Table View is integrated in the Grid View and allows you to view recurring elements in table form. Table View is different from the normal Grid View in that it creates a column for each child-type of the element displayed as a table. You can then modify properties for entire columns or selections. For instance, consider the following XML document:
The document element is article, and article has the following sequence of child elements: one title element, four sect1 elements, and one appendix element. Each sect1 and appendix element has one title element followed by any number of para or simpara elements. The normal Grid View of this document is as follows:
Now here is the Table View of this document—more correctly, that of the article element. (To get this view: select the article element in normal Grid View (by clicking on it) and click the Display as Table icon . Alternatively, select the menu item XML | Table | Display as Table (F12).)
Notice that each child element of article (the element displayed as a table)—that is, title, sect1, and appendix—has been assigned a column and that each occurrence of each child-type is listed in the appropriate column. Note also that the table structure extends only to the child level (the sect1 elements themselves are not displayed as a table). In order to display sect1 elements as a table, select any of the sect1 elements in the sect1 column, and click . The sect1 elements are now displayed in a table (see screenshot below): each of their child elements is assigned a column in the sect1 table.

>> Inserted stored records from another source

(* ===== verification/Bitmap.v ===== *)
(** * Bitmap ranges

    [BitmapRange<T, Diff, NBITS>] (include/fastrtps/utils/fixed_size_bitmap.hpp),
    the set representation of acknack, gap and nack-frag submessages: a base, the
    highest allowed item, 256 bits in eight 32-bit words (most significant bit
    first) and the number of significant bits.  The two instantiations of the
    code, [SequenceNumberSet_t] and [FragmentNumberSet_t], both have 256 bits.

    The template parameters [T] and [Diff] are the operations of the class
    [RangeItem]; what the template needs of them is the class [RangeItemLaws],
    proved for both instantiations. *)

From S2P Require Import Prelude SeqNum.

(** ** The template parameters *)

(** The operations [BitmapRange] uses on its items. *)
Class RangeItem (T : Type) := {
  item_default : T;
  item_add : T → Z → T;
  item_geb : T → T → bool;
  item_gtb : T → T → bool;
  item_eqb : T → T → bool;
  item_diff : T → T → Z;
}.

(** The integer denotation of the items, under which the operations are
    arithmetic below [item_limit]. *)
Class RangeItemLaws (T : Type) `{RangeItem T} := {
  item_wf : T → Prop;
  item_val : T → Z;
  item_limit : Z;
  item_val_limit x : item_wf x → item_val x < item_limit;
  item_val_inj x y : item_wf x → item_wf y → item_val x = item_val y → x = y;
  item_default_wf : item_wf item_default;
  item_add_wf x n : item_wf x → is_u32 n → item_wf (item_add x n);
  item_add_val x n :
    item_wf x → is_u32 n → item_val x + n < item_limit →
    item_val (item_add x n) = item_val x + n;
  item_geb_val x y : item_wf x → item_wf y → item_geb x y = (item_val y <=? item_val x);
  item_gtb_val x y : item_wf x → item_wf y → item_gtb x y = (item_val y <? item_val x);
  item_eqb_val x y : item_wf x → item_wf y → item_eqb x y = (item_val x =? item_val y);
  item_diff_val x y : item_wf x → item_wf y → item_diff x y = u32 (item_val x - item_val y);
}.

#[export] Instance SN_RangeItem : RangeItem SN.SequenceNumber_t := {
  item_default := SN.default;
  item_add := SN.add_u32;
  item_geb := SN.geb;
  item_gtb := SN.gtb;
  item_eqb := SN.eqb;
  item_diff := SN.SequenceNumberDiff;
}.

#[export, refine] Instance SN_RangeItemLaws : RangeItemLaws SN.SequenceNumber_t := {
  item_wf := SN.wf;
  item_val := SN.val;
  item_limit := 2 ^ 63;
}.
Proof.
  all: simpl.
  - intros x Hx. by apply SN.val_range.
  - apply SN.val_inj.
  - SN.sn_unfold. lia.
  - apply SN.add_u32_wf.
  - intros. by apply SN.add_u32_val.
  - apply SN.geb_val.
  - apply SN.gtb_val.
  - apply SN.eqb_val.
  - apply SN.SequenceNumberDiff_val.
Defined.

(** [FragmentNumber_t] is [uint32_t] and its [Diff] the built-in subtraction. *)
Definition FragmentNumber_t : Type := Z.

#[export] Instance FN_RangeItem : RangeItem FragmentNumber_t := {
  item_default := 0;
  item_add x n := u32 (x + n);
  item_geb x y := y <=? x;
  item_gtb x y := y <? x;
  item_eqb x y := x =? y;
  item_diff x y := u32 (x - y);
}.

#[export, refine] Instance FN_RangeItemLaws : RangeItemLaws FragmentNumber_t := {
  item_wf := is_u32;
  item_val x := x;
  item_limit := 2 ^ 32;
}.
Proof.
  all: simpl; try done.
  - intros x Hx. range_unfold. lia.
  - intros x n _ _. apply u32_range.
  - intros x n Hx Hn ?. apply u32_small. range_unfold. lia.
Defined.

Module BitmapRange.

Definition NBITS : Z := 256.
Definition NITEMS : nat := Z.to_nat ((NBITS + 31) / 32).

Definition full_mask : Z := UINT32_MAX.

(** 32-bit shifts and complement. *)
Definition shl32 (x n : Z) : Z := u32 (Z.shiftl x n).
Definition not32 (x : Z) : Z := u32 (Z.lnot x).

(** [bitmap_[i]] *)
Definition word (bm : list Z) (i : nat) : Z := nth i bm 0.
(** [bitmap_[i] = w] *)
Definition set_word (bm : list Z) (i : nat) (w : Z) : list Z := <[i := w]> bm.
(** [bitmap_.fill(0u)] *)
Definition zero_map : list Z := replicate NITEMS 0.

(** [std::copy(begin() + n, end(), begin())] *)
Definition copy_down (bm : list Z) (n : nat) : list Z :=
  drop n bm ++ drop (length bm - n) bm.
(** [std::copy(rbegin() + n, rend(), rbegin())] *)
Definition copy_up (bm : list Z) (n : nat) : list Z :=
  take n bm ++ take (length bm - n) bm.
(** [std::fill_n(rbegin(), n, 0)] *)
Definition zero_last (bm : list Z) (n : nat) : list Z :=
  take (length bm - n) bm ++ replicate n 0.
(** [std::fill_n(begin(), n, 0)] *)
Definition zero_first (bm : list Z) (n : nat) : list Z :=
  replicate n 0 ++ drop n bm.

(** *** calc_maximum_bit_set *)

Definition highest_item_bit (bits : Z) : Z :=
  clz32 (Z.land bits (not32 (bits - 1))) + 1.

(** Scans words [min_index + k - 1] down to [min_index]. *)
Fixpoint calc_maximum_loop (bm : list Z) (min_index k : nat) : Z :=
  match k with
  | O => 0
  | S k' =>
      let i := (min_index + k')%nat in
      if word bm i =? 0 then calc_maximum_loop bm min_index k'
      else Z.shiftl (Z.of_nat i) 5 + highest_item_bit (word bm i)
  end.

Definition calc_maximum_bit_set (bm : list Z) (starting_index min_index : nat) : Z :=
  calc_maximum_loop bm min_index (starting_index - min_index).

(** *** Shifts of the whole bitmap *)

Fixpoint shift_left_loop (cnt i n : nat) (n_bits overflow_bits : Z) (bm : list Z) : list Z :=
  match cnt with
  | O => bm
  | S c =>
      shift_left_loop c (S i) (S n) n_bits overflow_bits
        (set_word bm i (Z.lor (shl32 (word bm n) n_bits)
                              (Z.shiftr (word bm (S n)) overflow_bits)))
  end.

(** The bitmap part of [shift_map_left] once [n_bits < num_bits_]. *)
Definition shift_words_left (bm : list Z) (n_bits : Z) : list Z :=
  let n_items := Z.to_nat (Z.shiftr n_bits 5) in
  let n_bits := Z.land n_bits 31 in
  if n_bits =? 0 then zero_last (copy_down bm n_items) n_items
  else
    let overflow_bits := 32 - n_bits in
    let last_index := (NITEMS - 1)%nat in
    let bm := shift_left_loop (last_index - n_items) 0 n_items n_bits overflow_bits bm in
    let bm := set_word bm (last_index - n_items) (shl32 (word bm last_index) n_bits) in
    zero_last bm n_items.

Fixpoint shift_right_loop (n i : nat) (n_bits overflow_bits : Z) (bm : list Z) : list Z :=
  match n with
  | O => bm
  | S n' =>
      shift_right_loop n' (i - 1) n_bits overflow_bits
        (set_word bm i (Z.lor (Z.shiftr (word bm n) n_bits)
                              (shl32 (word bm n') overflow_bits)))
  end.

(** The bitmap part of [shift_map_right] once [n_bits < NBITS]. *)
Definition shift_words_right (bm : list Z) (n_bits : Z) : list Z :=
  let n_items := Z.to_nat (Z.shiftr n_bits 5) in
  let n_bits := Z.land n_bits 31 in
  if n_bits =? 0 then zero_first (copy_up bm n_items) n_items
  else
    let overflow_bits := 32 - n_bits in
    let last_index := (NITEMS - 1)%nat in
    let bm := shift_right_loop (last_index - n_items) last_index n_bits overflow_bits bm in
    let bm := set_word bm n_items (Z.shiftr (word bm 0) n_bits) in
    zero_first bm n_items.

(** *** The class *)

Section ops.
Context {T : Type} `{RangeItem T}.

Record BitmapRange_t := mkBR {
  base_ : T;
  range_max_ : T;
  bitmap_ : list Z;
  num_bits_ : Z;
}.

Definition default_range : BitmapRange_t :=
  mkBR item_default (item_add item_default (NBITS - 1)) zero_map 0.

Definition make_max (base : T) (max_bits : Z) : BitmapRange_t :=
  mkBR base (item_add base (Z.min max_bits (NBITS - 1))) zero_map 0.

Definition make (base : T) : BitmapRange_t := make_max base (NBITS - 1).

Definition base (r : BitmapRange_t) : T := base_ r.

Definition set_base (r : BitmapRange_t) (base : T) : BitmapRange_t :=
  mkBR base (item_add base (NBITS - 1)) zero_map 0.

Definition set_base_max (r : BitmapRange_t) (base : T) (max_bits : Z) : BitmapRange_t :=
  mkBR base (item_add base (Z.min max_bits (NBITS - 1))) zero_map 0.

Definition shift_map_left (r : BitmapRange_t) (n_bits : Z) : BitmapRange_t :=
  if num_bits_ r <=? n_bits then mkBR (base_ r) (range_max_ r) zero_map 0
  else mkBR (base_ r) (range_max_ r)
            (shift_words_left (bitmap_ r) n_bits) (num_bits_ r - n_bits).

Definition shift_map_right (r : BitmapRange_t) (n_bits : Z) : BitmapRange_t :=
  if NBITS <=? n_bits then mkBR (base_ r) (range_max_ r) zero_map 0
  else
    let new_num_bits := u32 (num_bits_ r + n_bits) in
    let find_new_max := NBITS <? new_num_bits in
    let bm := shift_words_right (bitmap_ r) n_bits in
    mkBR (base_ r) (range_max_ r) bm
      (if find_new_max
       then calc_maximum_bit_set bm NITEMS (Z.to_nat (Z.shiftr n_bits 5))
       else new_num_bits).

Definition base_update (r : BitmapRange_t) (base : T) : BitmapRange_t :=
  if item_eqb base (base_ r) then r
  else
    let r' :=
      if item_gtb base (base_ r)
      then shift_map_left r (item_diff base (base_ r))
      else shift_map_right r (item_diff (base_ r) base) in
    mkBR base (item_add base (NBITS - 1)) (bitmap_ r') (num_bits_ r').

Definition empty (r : BitmapRange_t) : bool := num_bits_ r =? 0.

Definition max (r : BitmapRange_t) : T := item_add (base_ r) (u32 (num_bits_ r - 1)).

Definition n_longs (num_bits : Z) : nat := Z.to_nat (u32 (num_bits + 31) / 32).

(** Scans [k] words from index [i], [item] being the item of the first bit. *)
Fixpoint min_loop (bm : list Z) (dflt item : T) (i k : nat) : T :=
  match k with
  | O => dflt
  | S k' =>
      if word bm i =? 0 then min_loop bm dflt (item_add item 32) (S i) k'
      else item_add item (clz32 (word bm i))
  end.

Definition min (r : BitmapRange_t) : T :=
  min_loop (bitmap_ r) (base_ r) (base_ r) 0 (n_longs (num_bits_ r)).

Definition is_set (r : BitmapRange_t) (item : T) : bool :=
  if item_geb item (base_ r) && item_geb (range_max_ r) item then
    let diff := item_diff item (base_ r) in
    if diff <? num_bits_ r then
      let pos := Z.to_nat (Z.shiftr diff 5) in
      let diff := Z.land diff 31 in
      negb (Z.land (word (bitmap_ r) pos) (shl32 1 (31 - diff)) =? 0)
    else false
  else false.

Definition add (r : BitmapRange_t) (item : T) : bool * BitmapRange_t :=
  if item_geb item (base_ r) && item_geb (range_max_ r) item then
    let diff := item_diff item (base_ r) in
    let num_bits := Z.max (u32 (diff + 1)) (num_bits_ r) in
    let pos := Z.to_nat (Z.shiftr diff 5) in
    let diff := Z.land diff 31 in
    (true, mkBR (base_ r) (range_max_ r)
             (set_word (bitmap_ r) pos
                (Z.lor (word (bitmap_ r) pos) (shl32 1 (31 - diff)))) num_bits)
  else (false, r).

(** The [while] loop of [add_range] and the final partial word. *)
Fixpoint add_range_loop (fuel : nat) (bm : list Z) (pos : nat)
    (n_bits mask bits_in_mask : Z) : list Z :=
  match fuel with
  | O => bm
  | S fuel' =>
      if bits_in_mask <=? n_bits then
        add_range_loop fuel' (set_word bm pos (Z.lor (word bm pos) mask)) (S pos)
          (n_bits - bits_in_mask) full_mask 32
      else if 0 <? n_bits then
        set_word bm pos
          (Z.lor (word bm pos) (Z.land mask (shl32 full_mask (bits_in_mask - n_bits))))
      else bm
  end.

Definition add_range (r : BitmapRange_t) (from to : T) : BitmapRange_t :=
  let min := if item_geb (base_ r) from then base_ r else from in
  let max := if item_geb to (item_add (base_ r) NBITS)
             then item_add (base_ r) NBITS else to in
  if item_geb min max then r
  else
    let offset := item_diff min (base_ r) in
    let n_bits := item_diff max min in
    let num_bits := Z.max (num_bits_ r) (u32 (offset + n_bits)) in
    let pos := Z.to_nat (Z.shiftr offset 5) in
    let offset := Z.land offset 31 in
    mkBR (base_ r) (range_max_ r)
      (add_range_loop (S NITEMS) (bitmap_ r) pos n_bits
         (Z.shiftr full_mask offset) (32 - offset))
      num_bits.

(** [None] stands for a write outside [bitmap_]. *)
Definition remove (r : BitmapRange_t) (item : T) : option BitmapRange_t :=
  let max_value := max r in
  if item_geb item (base_ r) && item_geb max_value item then
    let diff := item_diff item (base_ r) in
    let pos := Z.to_nat (Z.shiftr diff 5) in
    let diff := Z.land diff 31 in
    if (pos <? NITEMS)%nat then
      let bm := set_word (bitmap_ r) pos
                  (Z.land (word (bitmap_ r) pos) (not32 (shl32 1 (31 - diff)))) in
      Some (mkBR (base_ r) (range_max_ r) bm
              (if item_eqb item max_value
               then calc_maximum_bit_set bm (S pos) 0 else num_bits_ r))
    else None
  else Some r.

(** [num_bits], the bitmap and [num_longs_used]. *)
Definition bitmap_get (r : BitmapRange_t) : Z * list Z * nat :=
  (num_bits_ r, bitmap_ r, n_longs (num_bits_ r)).

(** [words] is the caller's array; [memcpy] reads its first [num_items] words. *)
Definition bitmap_set (r : BitmapRange_t) (num_bits : Z) (words : list Z) : BitmapRange_t :=
  let nb := Z.min num_bits NBITS in
  let num_items := n_longs nb in
  let bm := take num_items words ++ drop num_items zero_map in
  let shift := Z.land num_bits 31 in
  let bm := if (0 <? num_bits) && negb (shift =? 0)
            then set_word bm (num_items - 1)
                   (Z.land (word bm (num_items - 1)) (not32 (Z.shiftr full_mask shift)))
            else bm in
  mkBR (base_ r) (range_max_ r) bm (calc_maximum_bit_set bm num_items 0).

(** Items of one word, most significant bit first.  The [while (bits)] loop
    clears one bit per turn, so 32 turns exhaust it. *)
Fixpoint word_items (fuel : nat) (item : T) (bits : Z) : list T :=
  match fuel with
  | O => []
  | S fuel' =>
      if bits =? 0 then []
      else
        let offset := clz32 bits in
        let bit := Z.lxor 31 offset in
        item_add item offset
          :: word_items fuel' item (Z.land bits (not32 (shl32 1 bit)))
  end.

Fixpoint for_each_loop (bm : list Z) (item : T) (i k : nat) : list T :=
  match k with
  | O => []
  | S k' => word_items 32 item (word bm i) ++ for_each_loop bm (item_add item 32) (S i) k'
  end.

(** The items [for_each] applies its function to, in order. *)
Definition for_each (r : BitmapRange_t) : list T :=
  for_each_loop (bitmap_ r) (base_ r) 0 (n_longs (num_bits_ r)).

End ops.

Arguments BitmapRange_t : clear implicits.

End BitmapRange.

Abbreviation SequenceNumberSet_t := (BitmapRange.BitmapRange_t SN.SequenceNumber_t).
Abbreviation FragmentNumberSet_t := (BitmapRange.BitmapRange_t FragmentNumber_t).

In each column, if a child element (title, simpara, or para) exists for one of the four occurrences of sect1, then that cell has a white background (e.g. simpara in the first sect1). If a child does not exist for an occurrence then the corresponding cell has a gray background (e.g. para in first sect1). It should be apparent, therefore, that columns were assigned by taking a union of all child elements of all sect1 occurrences, and creating a column for each unique child-type.
|Note:||Attributes are also considered child nodes, and columns are also created for attributes. You can switch between normal Grid View and Table View by selecting the desired element and clicking or F12. If you are viewing the document in Table View and you switch to Text View, when you switch back to Grid View the document will display in normal Grid View.|
You can manipulate table data in the following ways:
•Drag-and-drop column headers to move columns.
•Sort column data for text nodes using the menu command XML | Table | Ascending Sort (also Descending Sort).
•Append (or insert) rows using the menu command XML | Table | Insert Row (also Append Row).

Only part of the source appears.